[To do]
Please set down word for word every line from the one holding "else matched) [] configured_classes" to the end of the data below, both included.
Exercise input Start Marker
(* ===== verification/PolicyEngine.v ===== *)
(** * The policy engine

    [crates/assay-core/src/mcp/policy]: evaluation of one tool call against an
    [McpPolicy], with the match metadata it records.  One definition per
    function of [engine.rs], [engine_next/] and [contracts.rs].  A function
    that takes [&mut PolicyMatchMetadata] returns the metadata it leaves; one
    that takes [&mut PolicyState] is a computation over [PolicyState]. *)
From stdpp Require Import base tactics list strings gmap.
From Stdlib Require Import ZArith Lia.
From S2P Require Import Prelude RustStr Json Platform PolicyTypes ToolPattern PolicySchema.

(** The JCS serialisation of a whole policy ([serde] derive and [serde_jcs]). *)
Class PolicySerde : Type := { jcs_policy : McpPolicy -> option string }.

Section Engine.
Context `{Platform} `{PolicySerde}.

(** ** engine_next/matcher.rs *)

Definition opt_iter {A} (o : option (list A)) : list A := default [] o.

Definition is_denied (policy : McpPolicy) (tool_name : string) : bool :=
  existsb (matches_tool_pattern tool_name)
    (opt_iter (mp_deny policy) ++ opt_iter (tp_deny (mp_tools policy))).

Definition has_allowlist (policy : McpPolicy) : bool :=
  opt_is_some (mp_allow policy) || opt_is_some (tp_allow (mp_tools policy))
  || opt_is_some (tp_allow_classes (mp_tools policy)).

Definition is_allowed (policy : McpPolicy) (tool_name : string) : bool :=
  existsb (matches_tool_pattern tool_name)
    (opt_iter (mp_allow policy) ++ opt_iter (tp_allow (mp_tools policy))).

Definition match_classes (tool_classes : BTreeSet) (configured : option (list string))
    : list string :=
  match configured with
  | Some configured_classes =>
      foldl (fun matched class_name =>
        if bts_contains tool_classes class_name then bts_insert class_name matched
        else matched) [] configured_classes
  | None => []
  end.

Definition matched_deny_classes (policy : McpPolicy) (tool_classes : BTreeSet) : list string :=
  match_classes tool_classes (tp_deny_classes (mp_tools policy)).

Definition matched_allow_classes (policy : McpPolicy) (tool_classes : BTreeSet) : list string :=
  match_classes tool_classes (tp_allow_classes (mp_tools policy)).

Definition classify_match_basis (name_match class_match : bool) : MatchBasis :=
  match name_match, class_match with
  | true, true => BasisNameAndClass
  | true, false => BasisName
  | false, true => BasisClass
  | false, false => BasisNone
  end.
Exercise input End Marker
[Solution for this exercise]
        else matched) [] configured_classes
  | None => []
  end.

Definition matched_deny_classes (policy : McpPolicy) (tool_classes : BTreeSet) : list string :=
  match_classes tool_classes (tp_deny_classes (mp_tools policy)).

Definition matched_allow_classes (policy : McpPolicy) (tool_classes : BTreeSet) : list string :=
  match_classes tool_classes (tp_allow_classes (mp_tools policy)).

Definition classify_match_basis (name_match class_match : bool) : MatchBasis :=
  match name_match, class_match with
  | true, true => BasisNameAndClass
  | true, false => BasisName
  | false, true => BasisClass
  | false, false => BasisNone
  end.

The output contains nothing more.